Впрочем, караульных на башне с пушками все равно нет. В жерла пушек вставлены деревянные пробки. Чтобы зарядить пушку и выстрелить потребуется немало времени. Я пока не знаю, насколько расторопны нынешние пушкари, но опыт мне подсказывает, что мы успеем удалиться если не на безопасное расстояние, то на такое, где картечь будет не страшна, а ядром трудно попасть в судно, повернутое к тебе кормой. Видимо, не ожидают от казаков такой наглости.

У пристани стояла плоскодонка двухвесельная, из которой пожилой мужчина, одетый только в черные, подвернутые до коленей шаровары, вычерпывал воду деревянным ковшиком. Приостановив это увлекательное занятие, мужчина выпрямился и уставился на нас. Выражение лица было такое, будто никак не мог вспомнить, где и когда видел нас раньше. Так и не вспомнив, дождался, когда мы пройдем мимо, и вернулся к своему занятию.

Гребцы с левого борта видели, что мы миновали башню. Они сообщили это гребцам с правого и начали обмениваться веселыми репликами. Решили, что самое страшное уже позади.

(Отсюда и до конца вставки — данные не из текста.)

Definition get_world {K L} : M K L (World K) := λ w, Ok (w, w, []).

Definition put_world {K L} (w' : World K) : M K L unit := λ _, Ok (tt, w', []).

(** Reads and writes through a [Future*]: the address must hold a future. *)
Definition load_obj {K L} (a : addr) : M K L Obj := λ w,
  match heap w !! a with
  | Some o => Ok (o, w, [])
  | None => Stop Undefined
  end.

Definition load_base {K L} (a : addr) : M K L Future.t :=
  o ← load_obj a; mret (obj_base o).

(** A write to members of the object at [a]: [f] gives the new contents. *)
Definition upd_obj {K} (a : addr) (f : Obj → Obj) (w : World K) : World K :=
  set_heap (alter f a (heap w)) w.

Definition on_base (f : Future.t → Future.t) (o : Obj) : Obj :=
  obj_set_base (f (obj_base o)) o.

Definition on_then (f : ThenFuture.t → ThenFuture.t) (o : Obj) : Obj :=
  match o with
  | ThenObj s => ThenObj (f s)
  | _ => o
  end.

Definition on_join (f : JoinFuture.t → JoinFuture.t) (o : Obj) : Obj :=
  match o with
  | JoinObj s => JoinObj (f s)
  | _ => o
  end.

Definition on_select (f : SelectFuture.t → SelectFuture.t) (o : Obj) : Obj :=
  match o with
  | SelectObj s => SelectObj (f s)
  | _ => o
  end.

Definition on_priv (v : Z) (o : Obj) : Obj :=
  match o with
  | LeafObj b _ => LeafObj b v
  | _ => o
  end.

Definition modify_base {K L} (a : addr) (f : Future.t → Future.t) : M K L unit :=
  load_obj a;; w ← get_world; put_world (upd_obj a (on_base f) w).

(** The casts [(ThenFuture* ) base], [(JoinFuture* ) base] and
    [(SelectFuture* ) base]: the object must be of that type. *)
Definition load_then {K L} (a : addr) : M K L ThenFuture.t :=
  o ← load_obj a;
  match o with
  | ThenObj s => mret s
  | _ => stop Undefined
  end.

Definition load_join {K L} (a : addr) : M K L JoinFuture.t :=
  o ← load_obj a;
  match o with
  | JoinObj s => mret s
  | _ => stop Undefined
  end.

Definition load_select {K L} (a : addr) : M K L SelectFuture.t :=
  o ← load_obj a;
  match o with
  | SelectObj s => mret s
  | _ => stop Undefined
  end.
Lemma prefix_tail (b : string) :
  String.prefix (q +:+ "}}") (b +:+ tail) = String.prefix (q +:+ "}}") b.
Proof.
  destruct (String.prefix (q +:+ "}}") b) eqn:E1.
  - apply prefix_split in E1 as [b0 ->]. by rewrite append_assoc, prefix_append.
  - destruct (String.prefix (q +:+ "}}") (b +:+ tail)) eqn:E2; [|done].
    apply prefix_split in E2 as [r E2]. rewrite append_assoc in E2.
    apply close_before_tail in E2 as (r0 & -> & _); [|done].
    by rewrite <- append_assoc, prefix_append in E1.
Qed.

Lemma contains_tail_none : contains (q +:+ "}}") tail = false.
Proof.
  destruct Htail as [Hc _]. apply (contains_false_sub "}}"); [|done].
  apply contains_split. exists q, "". by rewrite append_nil_r.
Qed.

Lemma contains_tail (b : string) :
  contains (q +:+ "}}") (b +:+ tail) = contains (q +:+ "}}") b.
Proof.
  induction b as [|c b IH].
  - cbn [String.append]. rewrite contains_tail_none, contains_nil.
    pose proof closing_pattern_not_nil. by destruct (q +:+ "}}").
  - rewrite append_cons, !contains_cons, IH, <- append_cons. by rewrite prefix_tail.
Qed.

Lemma count_from_none (p : string) (k : nat) (s : string) :
  contains p s = false -> count_from p k s = 0.
Proof.
  revert k. induction s as [|c s IH]; intros k H; [done|].
  rewrite contains_cons in H. apply orb_false_iff in H as [Hp Hs].
  cbn [count_from]. rewrite Hp. destruct k; auto.
Qed.

Lemma replace_from_none (p v s : string) :
  contains p s = false -> replace_from p v 0 s = s.
Proof.
  induction s as [|c s IH]; intros H; [done|].
  rewrite contains_cons in H. apply orb_false_iff in H as [Hp Hs].
  cbn [replace_from]. by rewrite Hp, IH.
Qed.

Lemma count_from_tail (k : nat) (b : string) :
  count_from (q +:+ "}}") k (b +:+ tail) = count_from (q +:+ "}}") k b.
Proof.
  revert k. induction b as [|c b IH]; intros k.
  - cbn [String.append]. by rewrite count_from_none by apply contains_tail_none.
  - rewrite append_cons. cbn [count_from]. destruct k; [|apply IH].
    rewrite <- append_cons, prefix_tail. by rewrite !IH.
Qed.

Lemma replace_from_tail (v : string) (k : nat) (b : string) :
  k <= String.length b ->
  replace_from (q +:+ "}}") v k (b +:+ tail)
  = replace_from (q +:+ "}}") v k b +:+ tail.
Proof.
  revert k. induction b as [|c b IH]; intros k Hk.
  - cbn [String.length] in Hk. assert (k = 0) as -> by lia.
    cbn [String.append]. by rewrite replace_from_none by apply contains_tail_none.
  - rewrite append_cons. cbn [replace_from String.length] in *.
    destruct k; [|apply IH; lia].
    rewrite <- append_cons, prefix_tail.
    destruct (String.prefix (q +:+ "}}") (String c b)) eqn:E.
    + apply prefix_split in E as [b0 E]. apply (f_equal String.length) in E.
      rewrite length_append in E. cbn [String.length] in E.
      rewrite IH by lia. by rewrite append_assoc.
    + by rewrite IH by lia.
Qed.

Lemma str_count_tail (b : string) :
  str_count (q +:+ "}}") (b +:+ tail) = str_count (q +:+ "}}") b.
Proof.
  unfold str_count. pose proof closing_pattern_not_nil.
  pose proof (count_from_tail 0 b). by destruct (q +:+ "}}").
Qed.

Lemma str_replace_tail (v b : string) :
  str_replace (q +:+ "}}") v (b +:+ tail) = str_replace (q +:+ "}}") v b +:+ tail.
Proof.
  unfold str_replace. pose proof closing_pattern_not_nil.
  pose proof (replace_from_tail v 0 b ltac:(lia)). by destruct (q +:+ "}}").
Qed.

End ClosingPattern.

Lemma server_replace_field_tail (item : string * string) (t tail : string)
    (n : nat) :
  open_tail tail ->
  Server.replace_field (t +:+ tail, n) item
  = ((Server.replace_field (t, n) item).1 +:+ tail,
     (Server.replace_field (t, n) item).2).
Proof.
  intros Ht. unfold Server.replace_field, Server.pattern_of.
  rewrite <- !append_assoc.
  rewrite contains_tail, str_count_tail, str_replace_tail by done.
  by destruct (contains _ t).
Qed.

Lemma server_replace_in_run_tail (m : fieldmap) (n : nat) (t tail : string) :
  open_tail tail ->
  Server.replace_in_run m n (t +:+ tail)
  = ((Server.replace_in_run m n t).1 +:+ tail, (Server.replace_in_run m n t).2).
Proof.
  intros Ht. unfold Server.replace_in_run. revert t n.
  induction m as [|item m IH]; intros t n; [done|].
  cbn [foldl]. rewrite server_replace_field_tail by done.
  destruct (Server.replace_field (t, n) item) as [t' n']. apply IH.
Qed.

Lemma original_pattern_closing (f : string) :
  exists q, ServerNew.original_pattern f = q +:+ "}}".
Proof.
  unfold ServerNew.original_pattern. destruct (has_char " " f).
  - exists ("{{ " +:+ f +:+ " "). by rewrite !append_assoc.
  - exists ("{{" +:+ f). by rewrite !append_assoc.
Qed.

Lemma server_new_replace_field_tail (m : fieldmap) (f t tail : string) (n : nat) :
  open_tail tail ->
  ServerNew.replace_field m (t +:+ tail, n) f
  = ((ServerNew.replace_field m (t, n) f).1 +:+ tail,
     (ServerNew.replace_field m (t, n) f).2).
Proof.
  intros Ht. unfold ServerNew.replace_field.
  destruct (dict_get (strip f) m) as [v|]; [|done].
  destruct (original_pattern_closing f) as [q ->].
  by rewrite str_replace_tail.
Qed.
(** The prototypes that a list of schema objects builds one after the
    other, each from the history the one before left. *)
Fixpoint build_protos (objs : list (string * Factory)) (h : IdentHistory)
  : Fields * IdentHistory :=
  match objs with
  | [] => ([], h)
  | (key, get_proto) :: rest =>
      let '(proto, h1) := get_proto h in
      let '(rest', h2) := build_protos rest h1 in
      ((key, proto) :: rest', h2)
  end.

(** [fields] are EXPANDABLE nodes holding the schema objects [objs], under
    the same keys. *)
Definition placeholders_for (fields : Fields) (objs : list (string * Factory))
  : Prop :=
  Forall2 (fun kv kf => fst kv = fst kf /\
                        asn1_type (snd kv) = "EXPANDABLE" /\
                        nested (snd kv) = NFactory (snd kf))
    fields objs.

(** ** The leaf kinds of [fuzz] *)

(** The computation of [return_val] for the kinds whose case of the first
    [match] calls no [fuzz] on a child; [None] for the constructed kinds and
    for EXPANDABLE. *)
Definition leaf_generator (k : Kind) (self : Asn1Container) : option (M Value) :=
  match k with
  | KInteger => Some (fuzz_integer self)
  | KEnumerated => Some (fuzz_enumerated self)
  | KBoolean => Some fuzz_boolean
  | KOctetString => Some (fuzz_octet_string self)
  | KBitString => Some (fuzz_bit_string self)
  | KCharString => Some (fuzz_char_string self)
  | KNumericString => Some (fuzz_numeric_string self)
  | KNull => Some (ret (VInt 0))
  | KOther => Some (ret VNone)
  | KExpandable | KSequence | KChoice | KSequenceOf => None
  end.

(** The characters of a str. *)
Definition chars (s : string) : list ascii := list_ascii_of_string s.

(** The digits that [generate_random_number] can produce. *)
Definition digits_0_to_8 : list ascii := list_ascii_of_string "012345678".

(** An IA5String node with constraint [r]. *)
Definition ia5_node (r : option (list PyInt)) : Asn1Container :=
  new_container "Str" "IA5String" false NNone r.

(** A NumericString, an OCTET STRING and a BIT STRING node. *)
Definition numeric_node (r : option (list PyInt)) : Asn1Container :=
  new_container "Num" "NumericString" false NNone r.

Definition octet_node (r : option (list PyInt)) : Asn1Container :=
  new_container "Oct" "OCTET STRING" false NNone r.

Definition bit_node (names : list string) (r : option (list PyInt))
  : Asn1Container :=
  new_container "Bits" "BIT STRING" false (NLabels names) r.

(** An ENUMERATED node with the labels [labels]. *)
Definition enumerated_node (labels : list string) : Asn1Container :=
  new_container "Enum" "ENUMERATED" false (NLabels labels) None.

(** ** [mandatory] and [feature_ide] *)

(** An [xml.etree] element: its tag, its attributes and its children. *)
Inductive Element : Type :=
| mkElement (tag : string) (attrib : list (string * string))
    (children : list Element).

Definition tag (e : Element) : string :=
  match e with mkElement t _ _ => t end.

Definition attrib (e : Element) : list (string * string) :=
  match e with mkElement _ a _ => a end.

Definition children (e : Element) : list Element :=
  match e with mkElement _ _ ch => ch end.

(** [et.SubElement(root, ...)] appends the new element to [root]. *)
Definition append_child (root child : Element) : Element :=
  mkElement (tag root) (attrib root) (children root ++ [child]).

(** [Asn1Container.mandatory] *)
Definition mandatory (self : Asn1Container) : string :=
  if negb (optional self) then "true" else "false".

(** The [match self.asn1_type] dispatch of [feature_ide]: OPEN_TYPE is
    not among the cases and falls to the default one. *)
Inductive FeatureKind : Type :=
| FAlt | FAnd | FSeqOf | FFeature.

Definition feature_kind (t : string) : FeatureKind :=
  if (t =? "CHOICE")%string || (t =? "ANY")%string then FAlt
  else if (t =? "SEQUENCE")%string then FAnd
  else if (t =? "SEQUENCE OF")%string then FSeqOf
  else FFeature.

Section FeatureLoop.

Variable rec : Asn1Container -> Element -> Outcome unit * Element.

(** Lines 319-320 and 323-324: every child adds its element to
    [newRoot]. *)
Fixpoint feature_fields (fields : Fields) (newRoot : Element)
  : Outcome unit * Element :=
  match fields with
  | [] => (Ok tt, newRoot)
  | (_, value) :: rest =>
      match rec value newRoot with
      | (Ok _, newRoot') => feature_fields rest newRoot'
      | (Raise e, newRoot') => (Raise e, newRoot')
      | (OutOfFuel, newRoot') => (OutOfFuel, newRoot')
      end
  end.

End FeatureLoop.

(** [Asn1Container.feature_ide]: returns [root] as the call leaves it.
    The element made by [et.SubElement] is a child of [root] from its
    creation on, so what the children add to it is in [root] also when
    the call raises.  [name_dict] is only handed down. *)
Fixpoint feature_ide {D : Type} (self : Asn1Container) (root : Element)
  (name_dict : D) : Outcome unit * Element :=
  let sub_element t name :=
    mkElement t [("mandatory", mandatory self); ("name", name)] [] in
  match feature_kind (asn1_type self) with
  | FAlt =>
      let newRoot := sub_element "alt" (unique_ident self) in
      match nested self with
      | NDict fields =>
          let '(r, newRoot') :=
            feature_fields (fun value e => feature_ide value e name_dict)
              fields newRoot in
          (r, append_child root newRoot')
      | _ => (Raise AttributeError, append_child root newRoot)
      end
  | FAnd =>
      let newRoot := sub_element "and" (unique_ident self) in
      match nested self with
      | NDict fields =>
          let '(r, newRoot') :=
            feature_fields (fun value e => feature_ide value e name_dict)
              fields newRoot in
          (r, append_child root newRoot')
      | _ => (Raise AttributeError, append_child root newRoot)
      end
  | FSeqOf =>
      let newRoot :=
        sub_element "and" (String.append "seq_" (unique_ident self)) in
      match nested self with
      | NNode child =>
          let '(r, newRoot') := feature_ide child newRoot name_dict in
          (r, append_child root newRoot')
      | _ => (Raise AttributeError, append_child root newRoot)
      end
  | FFeature =>
      (Ok tt, append_child root (sub_element "feature" (unique_ident self)))
  end.
(** The store of the map provider, with the nodes of a key table [k0] kept
    so that the sets of the linked provider stay live. *)
Lemma map_store_from_ok k0 :
  Spec.store_ok (MapSpec.prio provider) (MapSpec.Inv_from provider k0) live.
Proof.
  pose proof Hprov as (Hsp & Hm).
  pose proof (SetFacts.set_store_ok sp Hsp) as SS.
  constructor.
  - intros s. left. reflexivity.
  - intros s a v x h l r ((_ & HI) & _) [H|H]; [discriminate|].
    exact (inv_children HI _ _ _ _ _ _ H).
  - intros s a v x h l r ((HIs & HI) & _) [H|H]; [discriminate|].
    destruct (inv_fields HI _ H) as (Hk & (ka & kx & kh & ->) & _).
    destruct (Spec.live_fields SS _ _ _ _ _ _ _ HIs (or_intror Hk))
      as (P & S & _).
    split; [exact P|]. split.
    + cbn [size_of MapNode.map_traits Internal.size].
      rewrite !size_key_node. exact S.
    + exact (TableFacts.in_table_address _ HI H).
  - intros s p q ((_ & HI) & _). eapply TableFacts.live_address_eq. exact HI.
  - intros s a v x h l r a' x' h' ((HIs & HI) & _) [H|H] [H'|H'];
      try discriminate.
    apply (inv_unique HI _ _ H H').
    destruct (inv_fields HI _ H) as (Hk & (ka & kx & kh & Ek) & Eh).
    destruct (inv_fields HI _ H') as (Hk' & (ka' & kx' & kh' & Ek') & Eh').
    assert (Ex : x = x').
    { subst x x'.
      exact (Spec.live_unique SS _ _ _ _ _ _ _ _ _ _ HIs
               (or_intror Hk) (or_intror Hk')). }
    rewrite <- Ex in Eh'.
    unfold HashTable.matches, Internal.ptr_eq.
    rewrite !Nat.eqb_refl, (proj2 (value_eq_spec v v) eq_refl).
    rewrite Eh, Eh', Z.eqb_refl. reflexivity.
  - intros s a v x h l0 r0 l r (HI & HK) Hp Hl Hr.
    cbn [make_node_from env MapNode.map_env].
    destruct (make_node_parent_ok s a v x h l0 r0 l r HI Hp Hl Hr)
      as (a' & x' & h' & s' & E & HI' & Hx & Hn & Hk).
    exists a', x', h', s'. split; [exact E|].
    split; [split; [exact HI'|]; intros q Hq; apply Hk, HK, Hq|]. auto.
  - intros s v (HI & HK).
    cbn [make_node_value env MapNode.map_env].
    destruct (make_node_ok s v HI)
      as (a' & x' & h' & s' & E & HI' & Hx & Hn & Hk).
    exists a', x', h', s'. split; [exact E|].
    split; [split; [exact HI'|]; intros q Hq; apply Hk, HK, Hq|]. auto.
Qed.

Я счел их радость преждевременной, поэтому приказал мальчишке, который обслуживал гребцов:

— Дай им еще по куску хлеба.

Я уж было вздохнул облегченно, когда услышал крики на турецком языке. Со стороны Аслан-города к нам летела шестивесельная лодка с тремя гребцами и рулевым, а в носовой части стоял худой турок в высокой белой шапке с черным бубоном и широкой золотой полосой в нижней части ее и длинном красном кафтане с золотистыми пуговицами, который Мусад Арнаутриомами называл собраманом, подпоясанным широким куском материи черного цвета. За поясом у него торчал кинжал в черных с золотой насечкой ножнах. Придерживаясь левой рукой за плечо ближнего гребца, правой он быстро махал в воздухе и кричал, чтобы мы остановились.

— Сбавить темп! — приказал я гребцам, а вооруженным мушкетами казакам: — Без моего приказа не стрелять. Попробуем взять их без шума.

Казаки молча кивнули. Брать без шума — основа их тактики.

— Ты что, первый раз здесь, не знаешь, что надо сбор заплатить?! — прокричал возмущенно худой турок, приблизившись к нам метров на тридцать.

— Уважаемый, я действительно здесь впервые! — с нотками заискивания произнес я на турецком языке. — Без груза иду. Зачем останавливаться?! На обратном пути заплачу.